_EXERCISE INSTRUCTIONS:_ In the listing below, repeat exactly every line from the first through the line containing "launches read (Sandbox). *)", with nothing else.

_RECORDS FOR THIS TASK:_
(* ===== verification/SandboxConfig.v ===== *)
(** * The sandbox broker's configuration (internal/sandbox/config.go)

    The declarations a deployment makes, their defaults, and [Validate], which a
    configuration must pass before the service starts.  A refusal is the list of
    what is wrong, without the names the messages interpolate.  Decoding YAML and
    reading the environment are arguments; [service_config] is the part that
    launches read (Sandbox). *)

From S2P Require Import Prelude GoStrings GoTime Regex Sandbox Parameters Paths.
Open Scope string_scope.
Open Scope list_scope.
Open Scope Z_scope.

Definition safeRelativePath (p : string) : bool :=
  if (p =? "")%string || IsAbs p then false else
  let clean := Clean p in
  negb (clean =? ".")%string && (clean =? p)%string && negb (has_prefix "../" clean) && negb (clean =? "..")%string.

(** ** Declarations *)

Record NetworkDecl := {
  nd : NetworkPolicy; PrivateBroker : bool; EgressProxy : string; AllowedTLSHosts : list string;
  CodexRelay : bool; AllowGeneralDNS : bool; AllowInternet : bool }.

Record BundleDecl := {
  bd : CredentialBundle; bd_ReadOnly : bool; SecretFiles : list string; RedactFiles : list string }.

Record TemplateDecl := {
  td : Template; BrokerSecretEnv : string; KnowledgeSnapshots : list string; CompletionStatusPath : string;
  WorkItemInputPath : string }.

Record CodexIssueWorkflow := {
  PreparationTemplate : string; ExecutionTemplate : string; RecoveryTemplate : string; DeliveryTemplate : string;
  w_ModelPolicy : string; ModelProfile : string; PromptRevision : string }.

Record LaunchProfile := {
  lp_input : LaunchAgentInput; AllowOverrides : list string; lp_Parameters : gmap string ParameterDeclaration;
  lp_MaxConcurrentRuns : Z; RequireIdempotencyKey : bool; lp_Codex : option CodexIssueWorkflow }.

Record ModelMapping := { Model : string; Effort : string }.
Record ModelPolicy := { Version : string; Mappings : gmap string ModelMapping }.
Record AgentReleasePolicy := { ProvenanceFields : list string; Platforms : list string }.
Record CodexHolderConfig := { MasterAuthPath : string; IssuanceRoot : string }.

Record OperatorPrincipal := {
  Token : string; TokenEnv : string; AllowedProfiles : list string; AllowedActions : list string; RunScope : string }.

Record config := {
  Listen : string; MCPPath : string; AuthToken : string; AuthTokenEnv : string; c_RunsDir : string;
  LaunchIntentStore : string; ReleaseStore : string; CapabilityStore : string; CapabilityAPIToken : string;
  CapabilityAPITokenEnv : string; c_BrokerURL : string; Production : bool; c_Repositories : list string;
  c_Networks : gmap string NetworkDecl; c_Bundles : gmap string BundleDecl; c_Templates : gmap string TemplateDecl;
  LaunchProfiles : gmap string LaunchProfile; ModelPolicies : gmap string ModelPolicy; CodexHolder : CodexHolderConfig;
  OperatorPrincipals : gmap string OperatorPrincipal; AgentReleasePolicies : gmap string AgentReleasePolicy;
  c_MaxTaskBytes : Z; MaxParameterBytes : Z; LogByteLimit : Z; TerminalResultByteLimit : Z;
  ReleaseArtifactByteLimit : Z; StopGrace : Z; c_ConfigVersion : string }.
(* ===== verification/Url.v ===== *)
(** * net/url, as the GitHub client builds and reads URLs

    url.PathEscape, url.Values.Encode, and url.Parse with URL.Hostname.  An IPv6
    address in brackets is not looked into. *)

From S2P Require Import Prelude GoStrings GoTime Net.
Open Scope string_scope.
Open Scope list_scope.

(** ** Escaping *)

Definition upper_hex (n : nat) : ascii := ascii_of_nat (if (n <? 10)%nat then 48 + n else 55 + n).
Definition percent (c : ascii) : string :=
  String "%" (String (upper_hex (code c / 16)) (String (upper_hex (code c mod 16)) "")).

Definition one_of (set : string) (c : ascii) : bool := existsb (Ascii.eqb c) (chars set).
Definition unreserved (c : ascii) : bool := is_lower c || is_upper c || is_digit c || one_of "-_.~" c.

Definition escape (keep : ascii → bool) (s : string) : string :=
  String.concat "" (map (λ c, if keep c then String c "" else percent c) (chars s)).

Definition PathEscape : string → string := escape (λ c, unreserved c || one_of "$&+:=@" c).
Definition QueryEscape (s : string) : string :=
  String.concat "" (map (λ c, if Ascii.eqb c " " then "+" else if unreserved c then String c "" else percent c) (chars s)).

Definition Encode (q : gmap string (list string)) : string :=
  GoStrings.join "&" (flat_map (λ k, map (λ v, QueryEscape k +:+ "=" +:+ QueryEscape v) (default [] (q !! k)))
    (merge_sort text_order (elements (dom q)))).

(** ** url.Parse *)

Record URL := {
  u_Scheme : string; u_Opaque : string; u_User : bool; u_Host : string; u_Path : string; u_RawQuery : string;
  u_Fragment : string }.

Definition is_control (c : ascii) : bool := (code c <? 32)%nat || (code c =? 127)%nat.

(** Every percent sign begins an escape that [allowed] accepts. *)
Fixpoint escapes_ok (allowed : ascii → ascii → bool) (s : string) : bool :=
  match s with
  | EmptyString => true
  | String "%" s =>
    match s with
    | String a (String b s') => is_hex a && is_hex b && allowed a b && escapes_ok allowed s'
    | _ => false
    end
  | String _ s => escapes_ok allowed s
  end.

(** The scheme and what follows it: [None] when it is missing, no scheme otherwise. *)
Fixpoint scheme_from (seen s : string) : option (option (string * string)) :=
  match s with
  | EmptyString => Some None
  | String c s =>
    if is_lower c || is_upper c then scheme_from (seen +:+ String c "") s
    else if is_digit c || one_of "+-." c
    then if (seen =? "")%string then Some None else scheme_from (seen +:+ String c "") s
    else if Ascii.eqb c ":" then if (seen =? "")%string then None else Some (Some (seen, s))
    else Some None
  end.
Definition getScheme (s : string) : option (string * string) :=
  match scheme_from "" s with
  | None => None
  | Some None => Some ("", s)
  | Some (Some (scheme, rest)) => Some (to_lower scheme, rest)
  end.

Definition validOptionalPort (port : string) : bool :=
  match port with
  | EmptyString => true
  | String c digits => Ascii.eqb c ":" && all_chars is_digit digits
  end.

Definition validUserinfo (s : string) : bool :=
  all_chars (λ c, is_lower c || is_upper c || is_digit c || one_of "-._:~!$&'()*+,;=%@" c) s.

(** The last occurrence of a byte: what is before and after it. *)
Definition cut_last (sep : ascii) (s : string) : option (string * string) :=
  let rev s := text (reverse (chars s)) in
  match cut sep (rev s) with Some (b, a) => Some (rev a, rev b) | None => None end.

(** Bytes a host may hold as they are; escapes stand for bytes outside ASCII only. *)
Definition host_byte (c : ascii) : bool :=
  unreserved c || (128 <=? code c)%nat || one_of "!$&'()*+,;=:[]<>%" c || (code c =? 34)%nat.
Definition high_escape (a b : ascii) : bool :=
  match hex_value a with Some v => (8 <=? v)%Z || (Ascii.eqb a "2" && Ascii.eqb b "5") | None => false end.

(** The escapes are well formed by then. *)
Fixpoint unescape_host (s : string) : string :=
  match s with
  | EmptyString => ""
  | String c s =>
    match s with
    | String a (String b s') =>
      if Ascii.eqb c "%" then String (byte (default 0%Z (hex_value a) * 16 + default 0%Z (hex_value b))) (unescape_host s')
      else String c (unescape_host s)
    | _ => String c (unescape_host s)
    end
  end.
Definition plain_host (host : string) : option string :=
  if all_chars host_byte host && escapes_ok high_escape host then Some (unescape_host host) else None.

Definition parseHost (host : string) : option string :=
  if has_prefix "[" host then
    match cut_last "]" host with
    | Some (_, port) => if validOptionalPort port then Some host else None
    | None => None
    end
  else
    match cut_last ":" host with
    | Some (_, port) => if validOptionalPort (":" +:+ port) then plain_host host else None
    | None => plain_host host
    end.

(** Whether there is a user, and the host. *)
Definition parseAuthority (authority : string) : option (bool * string) :=
  match cut_last "@" authority with
  | None => pair false <$> parseHost authority
  | Some (userinfo, host) =>
    if validUserinfo userinfo && escapes_ok (λ _ _, true) userinfo then pair true <$> parseHost host else None
  end.

Definition plain_url (scheme opaque : string) (user : bool) (host path query fragment : string) : URL :=
  {| u_Scheme := scheme; u_Opaque := opaque; u_User := user; u_Host := host; u_Path := path; u_RawQuery := query;
     u_Fragment := fragment |}.

Definition parse_rest (scheme rest query fragment : string) : option URL :=
  if negb (has_prefix "/" rest) then
    if negb (scheme =? "")%string then Some (plain_url scheme rest false "" "" query fragment) else
    if GoStrings.contains (match cut "/" rest with Some (first, _) => first | None => rest end) ":" then None else
    if escapes_ok (λ _ _, true) rest then Some (plain_url "" "" false "" rest query fragment) else None
  else if (negb (scheme =? "")%string || negb (has_prefix "///" rest)) && has_prefix "//" rest then
    let '(authority, path) := match cut "/" (sdrop 2 rest) with Some (a, p) => (a, "/" +:+ p) | None => (sdrop 2 rest, "") end in
    match parseAuthority authority with
    | None => None
    | Some (user, host) =>
      if escapes_ok (λ _ _, true) path then Some (plain_url scheme "" user host path query fragment) else None
    end
  else if escapes_ok (λ _ _, true) rest then Some (plain_url scheme "" false "" rest query fragment) else None.

Definition Parse (raw : string) : option URL :=
  let '(u, fragment) := match cut "#" raw with Some p => p | None => (raw, "") end in
  if negb (all_chars (λ c, negb (is_control c)) u) || negb (escapes_ok (λ _ _, true) fragment) then None else
  if (u =? "*")%string then Some (plain_url "" "" false "" "*" "" fragment) else
  match getScheme u with
  | None => None
  | Some (scheme, rest) =>
    let '(rest, query) := match cut "?" rest with Some p => p | None => (rest, "") end in
    parse_rest scheme rest query fragment
  end.

(** URL.Hostname *)
Definition Hostname (u : URL) : string :=
  let host := match cut_last ":" (u_Host u) with
              | Some (h, port) => if validOptionalPort (":" +:+ port) then h else u_Host u
              | None => u_Host u
              end in
  if has_prefix "[" host && match cut_last "]" host with Some (_, "") => true | _ => false end
  then stake (String.length host - 2) (sdrop 1 host) else host.

(** ** Examples *)

Example parse_ex :
  (λ u, (u_Scheme u, Hostname u, u_Path u, u_RawQuery u)) <$> Parse "HTTPS://u:p@Example.com:8443/a%20b?x=1#f" =
  Some ("https", "Example.com", "/a%20b", "x=1").
Proof. reflexivity. Qed.
Example parse_refuses :
  map Parse ["https://host%20name/"; "https://host:80x/"; "http://h/%zz"; ":x"; "a:b c" +:+ String "127" ""; "https://[::1/"] =
  repeat None 6.
Proof. reflexivity. Qed.
Example escape_ex :
  (PathEscape "a/b c:d", Encode (<["q" := ["x y"; "&"]]> {["a" := ["1"]]})) = ("a%2Fb%20c:d", "a=1&q=x+y&q=%26").
Proof. reflexivity. Qed.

_ANSWER TO THE PROBLEM:_
(* ===== verification/SandboxConfig.v ===== *)
(** * The sandbox broker's configuration (internal/sandbox/config.go)

    The declarations a deployment makes, their defaults, and [Validate], which a
    configuration must pass before the service starts.  A refusal is the list of
    what is wrong, without the names the messages interpolate.  Decoding YAML and
    reading the environment are arguments; [service_config] is the part that
    launches read (Sandbox). *)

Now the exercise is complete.